After  councilman Karl Baker was replaced by Adam Sanchez, Daniels’ support on the council began to erode. More aggressive questioning of Daniels’ policies took place, prompting Daniels to file a claim against Sanchez and councilman Russell Betts in which he claimed they were harassing him with emails and phone calls after official city business hours. The city’s insurance company formally rejected Daniels’ claim.
In June, city finance director Terrence Beaman resigned after a lengthy dispute with Daniels with regard to Daniels’ proposal to utilize $4 million in city reserves to cover a $4 million deficit. After the municipal and financial management consulting firm Urban Futures assessed Desert Hot Springs’ economic condition, it concluded the city was in a deteriorating financial state that would lead to insolvency within 12 to 24 months.
In April, Daniels, one of the highest-paid city managers in California with a total annual compensation package exceeding $300,000, sought to leave Desert Hot Springs, applying for the position of county administrator position in Clackamas County in Oregon. He was selected as one of three finalists in the competition for that position and as the interview process advanced, Daniels maintained a cover story to the effect that he was merely vacationing in Oregon, where he was raised and attended college. At the final stages of the Clackamas County selection process at the end of June, it appeared that Daniels had the job and it then became publicly known that he was gearing up to leave Desert Hot Springs. Daniels’ move to Oregon fell through, however, when Donald Krupp, one of the other two finalists, was given the county administrator’s post last week.

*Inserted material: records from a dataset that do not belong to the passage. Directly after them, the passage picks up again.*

(* ===== verification/Migration.v ===== *)
(** * A migration from end to end

    The source lambda is the peer of the destination's adapter: it serves the
    commands of the adapter with the handlers it serves the proxy with.
    [Migrate] reads the keys the source announced and moves the chunks. *)

From stdpp Require Import pretty.
From Stdlib Require Import Ascii DecimalString DecimalZ.
From S2P Require Import Prelude Lambdastore Request Erasure Client Storage Lifetime Migrator StorageAdapter AdapterTheorems Session LambdaHandler HandlerTheorems.

(** ** The source *)

Record Source : Type := MkSource { srcMem : Z; srcLambda : Lambda (gmap string Chunk) }.
#[global] Instance Source_eta : Eta Source := λ s, MkSource (srcMem s) (srcLambda s).

Definition itemsOf (ops : list LOp) : list Item :=
  ops ≫= λ o, match o with
              | LBulkString s => [IBulk (sbytes s)]
              | LCopyBulk b => [IBulk b]
              | LInt z => [IInt z]
              | LErrorf s => [IError s]
              | LFlush => []
              end.

(** lambda/types/response.go: a response made of one that is read. *)
Definition PrepareByResponse (r : LResponse) : M (list Item) (LResponse * list LOp * error) :=
  f ← ReadBulkString;
  match f with
  | inr e => mret (MkLResponse "" (lrConnId r) (lrReqId r) (lrChunkId r) (lrVal r) (lrBody r) (lrStream r), [], Some e)
  | inl cmd =>
      f ← ReadBulkString;
      match f with
      | inr e => mret (MkLResponse cmd "" (lrReqId r) (lrChunkId r) (lrVal r) (lrBody r) (lrStream r), [], Some e)
      | inl conn =>
          f ← ReadBulkString;
          match f with
          | inr e => mret (MkLResponse cmd conn "" (lrChunkId r) (lrVal r) (lrBody r) (lrStream r), [], Some e)
          | inl req =>
              f ← ReadBulkString;
              match f with
              | inr e => mret (MkLResponse cmd conn req "" (lrVal r) (lrBody r) (lrStream r), [], Some e)
              | inl chunk =>
                  b ← StreamBulk;
                  match b with
                  | inr e => mret (MkLResponse cmd conn req chunk (lrVal r) (lrBody r) None, [], Some e)
                  | inl b =>
                      let r := MkLResponse cmd conn req chunk (lrVal r) (lrBody r) (Some b) in
                      mret (r, LResponse_Prepare r, None)
                  end
              end
          end
      end
  end.

(** It gives back the streamed response that was written. *)
Lemma PrepareByResponse_reads cmd conn req chunk b :
  let r := MkLResponse cmd conn req chunk "" None (Some b) in
  PrepareByResponse (MkLResponse "" "" "" "" "" None None)
    (itemsOf (LResponse_Prepare r ++ (LResponse_Flush r None None).1)) = Done ((r, LResponse_Prepare r, None), []).
Proof.
  cbn -[LResponse_Prepare]. unfold LResponse_Prepare. cbn [lrCmd lrConnId lrReqId lrChunkId lrVal app].
  cbn [decide]. unfold PrepareByResponse. cbn [itemsOf mbind list_bind app].
  do 4 (erewrite bind_done by apply ReadBulkString_bulk; cbv beta iota). by erewrite bind_done by reflexivity.
Qed.

Definition bulkStrings (ops : list COp) : list string :=
  omap (λ o, match o with CBulkString s => Some s | _ => None end) ops.
Definition bulkStream (ops : list COp) : option bytes :=
  head (omap (λ o, match o with CCopyBulk b => Some b | _ => None end) ops).

(** Its connection works; its store is in memory, and does not see the reads. *)
Definition sourceIO (rds : reads) : HIO := MkHIO None None (MkAIO None None None None rds None).

(** The handlers registered in [main]. *)
Definition dispatch (mem now : Z) (ops : list COp) : M (Lambda (gmap string Chunk)) (list LOp) :=
  match bulkStrings ops with
  | [] => mret []
  | cmd :: args =>
      if decide (ToLower cmd = "get") then lambda_get mem now now (sourceIO [([], Some EOF)]) cmd args
      else if decide (ToLower cmd = "set") then
        match bulkStream ops with
        | Some b => lambda_set mem now now (sourceIO [(b, None)]) args None (inl b)
        | None => lambda_set mem now now (sourceIO []) args (Some EOF) (inr EOF)
        end
      else if decide (ToLower cmd = "del") then lambda_del mem now now (sourceIO []) args
      else mret [LErrorf ("ERR unknown command '" +:+ cmd +:+ "'")]
  end.

#[global] Instance Source_Remote : Remote Source := λ now ops s,
  match dispatch (srcMem s) now ops (srcLambda s) with
  | Done (out, l) => Done (itemsOf out, s <| srcLambda := l |>)
  | Panics e => Panics e
  | Spins => Spins
  end.

Lemma Source_serves now ops s out s' :
  answers (dispatch (srcMem s) now ops) (srcLambda s) out s' →
  ∃ src', rServe now ops s = Done (itemsOf out, src') ∧ serving (srcLambda src') ∧
    store (srcLambda src') = s'.
Proof.
  intros (l'&H&Hl&Hs). exists (s <| srcLambda := l' |>). split; [|by split].
  unfold rServe, Source_Remote. by rewrite H.
Qed.

#[global] Program Instance Source_Laws : RemoteLaws Source := {|
  rContent s := content (store (srcLambda s));
  rOk s := serving (srcLambda s) ∧ keyed (store (srcLambda s))
|}.
Next Obligation.
  intros s now conn req chunk key [Hl Hk].
  destruct (lambda_get_spec (HL:=Storage_Laws) (srcMem s) now now (sourceIO [([], Some EOF)]) "get"
              [conn; req; chunk; key] (srcLambda s) Hl Hk) as (ops&s'&Ha&Hok&Hc&Ho); [done| |].
  { intros id b _. split; [cbn; lia|]. right. by eexists. }
  destruct (Source_serves now (cmdFrame "get" None [conn; req; chunk; key]) s ops s' Ha) as (src'&Hs&Hl'&<-).
  exists (itemsOf ops), src'. split; [done|]. split; [done|]. split; [done|].
  cbn in Ho |- *. destruct (content _ key) as [[id b]|]; [by subst|]. destruct Ho as [e ->]. by exists e.
Qed.
Next Obligation.
  intros s now conn req chunk key b [Hl Hk].
  destruct (lambda_set_spec (HL:=Storage_Laws) (srcMem s) now now (sourceIO [(b, None)])
              [conn; req; chunk; key] b (srcLambda s) Hl Hk) as (s'&Ha&Hok&Hc); [done| |].
  { split; [cbn; apply app_nil_r|]. by intros e [= <-]. }
  destruct (Source_serves now (cmdFrame "set" (Some b) [conn; req; chunk; key]) s _ s' Ha) as (src'&Hs&Hl'&<-).
  by exists src'.
Qed.
Next Obligation.
  intros s now conn req chunk key [Hl Hk].
  destruct (lambda_del_spec (HL:=Storage_Laws) (srcMem s) now now (sourceIO [])
              [conn; req; chunk; key] (srcLambda s) Hl Hk) as (ops&s'&Ha&Hok&Ho&Hc); [done|].
  destruct (Source_serves now (cmdFrame "del" None [conn; req; chunk; key]) s ops s' Ha) as (src'&Hs&Hl'&<-).
  exists (itemsOf ops), src'. split; [done|]. split; [done|]. split; [|done].
  cbn in Ho |- *. destruct Ho as [->|[Hn [e ->]]]; [by left|right].
  split; [done|by exists e].
Qed.

(** ** client.go: [Migrate] *)

Section migrate.
Context {R : Type} `{HR : !Remote R}.

Fixpoint readKeys (n : nat) : M (list Item) (list string + string) :=
  match n with
  | O => mret (inl [])
  | S n =>
      r ← ReadBulkString;
      match r with
      | inr e => mret (inr e)
      | inl k => ks ← readKeys n; mret (match ks with inl ks => inl (k :: ks) | inr e => inr e end)
      end
  end.

(** What the loop does with a key: [false] when it returns. *)
Definition migrateKey (now : Z) (io : AIO) (cmdkey : string) : M (StorageAdapter R) bool :=
  match cmdkey with
  | "" => throw PSlice
  | String c key =>
      if decide (Itoa OP_DEL = String c "") then LocalDel now key;; mret true
      else r ← Adapter_Migrate now io key; mret (negb (bool_decide (r = inr ErrClosed)))
  end.
Fixpoint migrateKeys (now : Z) (ios : nat → AIO) (cmdkeys : list string) : M (StorageAdapter R) unit :=
  match cmdkeys with
  | [] => mret ()
  | ck :: cks =>
      go ← migrateKey now (ios (length cks)) ck;
      if (go : bool) then migrateKeys now ios cks else mret ()
  end.

(** The head of [Migrate]: the keys, unless reading them failed. *)
Definition announced (items : list Item) : res (option (list string)) :=
  let '(_, items) := match ReadBulkString items with Done x => x | _ => (inl "", items) end in
  match ReadBulkString items with
  | Done (inl strLen, items) =>
      match checkedAtoi strLen with
      | None => Done None
      | Some n =>
          if decide (n < 0) then Panics PMake
          else match readKeys (Z.to_nat n) items with
               | Done (inl ks, _) => Done (Some ks)
               | _ => Done None
               end
      end
  | _ => Done None
  end.

Definition MClient_Migrate (now : Z) (ios : nat → AIO) (items : list Item) : M (StorageAdapter R) unit := λ a,
  match announced items with
  | Done (Some cmdkeys) => migrateKeys now ios cmdkeys a
  | Done None => Done ((), a)
  | Panics e => Panics e
  | Spins => Spins
  end.
End migrate.

(** handler.go: the goroutine that migrates, then restores the store. *)
Definition migrateRoutine {R} `{!Remote R} (mem now : Z) (ios : nat → AIO) (items : list Item) (p : sptr) :
    M (Lambda (AnyStore R)) unit :=
  onSessions (onTimeout p Busy);;
  l ← mget;
  match store l with
  | Plain _ => throw PType
  | Adapted a =>
      match MClient_Migrate now ios items a with
      | Done (_, a') =>
          onMigrator p MClient_Close;;
          onSessions (modSess p (λ s, s <| sessMigrator := None |>));;
          modify (λ l, l <| store := Plain (Restore a').1 |>);;
          onSessions (onTimeout p DoneBusy)
      | Panics e => throw e
      | Spins => blocked
      end
  end.

(** ** Announcing the keys *)

Lemma checkedAtoi_Itoa n : 0 ≤ n < 2 ^ 63 → checkedAtoi (Itoa n) = Some n.
Proof.
  intros Hn. unfold Itoa. destruct (Z.to_int n) as [u|u] eqn:Eu; [|by destruct n; try lia].
  assert (u ≠ Decimal.Nil) as Hu.
  { intros ->. pose proof (DecimalZ.of_to n) as E. rewrite Eu in E. cbn in E. by subst n. }
  assert (checkedAtoi (NilZero.string_of_int (Decimal.Pos u)) =
    z ← Z.of_int <$> NilZero.int_of_string (NilZero.string_of_int (Decimal.Pos u));
    if decide (is_i64 z) then Some z else None) as -> by (by destruct u).
  rewrite NilZero.isi by (intros [= ->]; done || done). cbn [fmap option_fmap option_map mbind option_bind].
  rewrite <- Eu, DecimalZ.of_to. by rewrite decide_True by (unfold is_i64; lia).
Qed.

Lemma readKeys_bulks ks rest :
  readKeys (length ks) (((λ k, IBulk (sbytes k)) <$> ks) ++ rest) = Done (inl ks, rest).
Proof.
  induction ks as [|k ks IH]; [done|]. cbn [length readKeys fmap list_fmap app].
  erewrite bind_done by apply ReadBulkString_bulk. cbv beta iota. by rewrite (bind_done _ _ _ _ _ IH).
Qed.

According to Needles City Clerk Dale Jones, Daniels was offered the position of Needles city manager but the terms of the hiring were not fully specified. Jones said negotiations between the Needles  city manager search committee, consisting of council members Linda Kidd, Jim Lopez and Tom Darcy were yet ongoing and that she anticipated a contract would be ready for the full council to vote on at its August 13 meeting.
It would appear that Daniels will be taking a substantial pay cut if he comes to Needles. The budgeted range for the city manager in Needles is $129,000 to $132,000 per year. Brownlee, who was elevated into a caretaker city manager post in 2010 when previous city manager Bill Way’s contract was not extended, is not paid according to that schedule, however, and receives $50.47 per hour based on furlough-truncated annual hours of 1,976. All employees in Needles are required to take furloughs. Brownlee’s annual salary is therefore $99,728.72. If the furloughs were to be discontinued and he were to work a full 2080-hour work year, he would be earning $104,977.60 per annum.
Brownlee was the city’s assistant city manager and utilities service manager at the time he was upgraded to acting city manager.
Brownlee’s current contract runs from June 1 of this year through May 31, 2014. The terms of that contract give him retreat rights to return to being a city employee with the title of assistant city manager/utilities general manager.
Multiple attempts to reach Daniels at his Desert Hot Springs office were unsuccessful.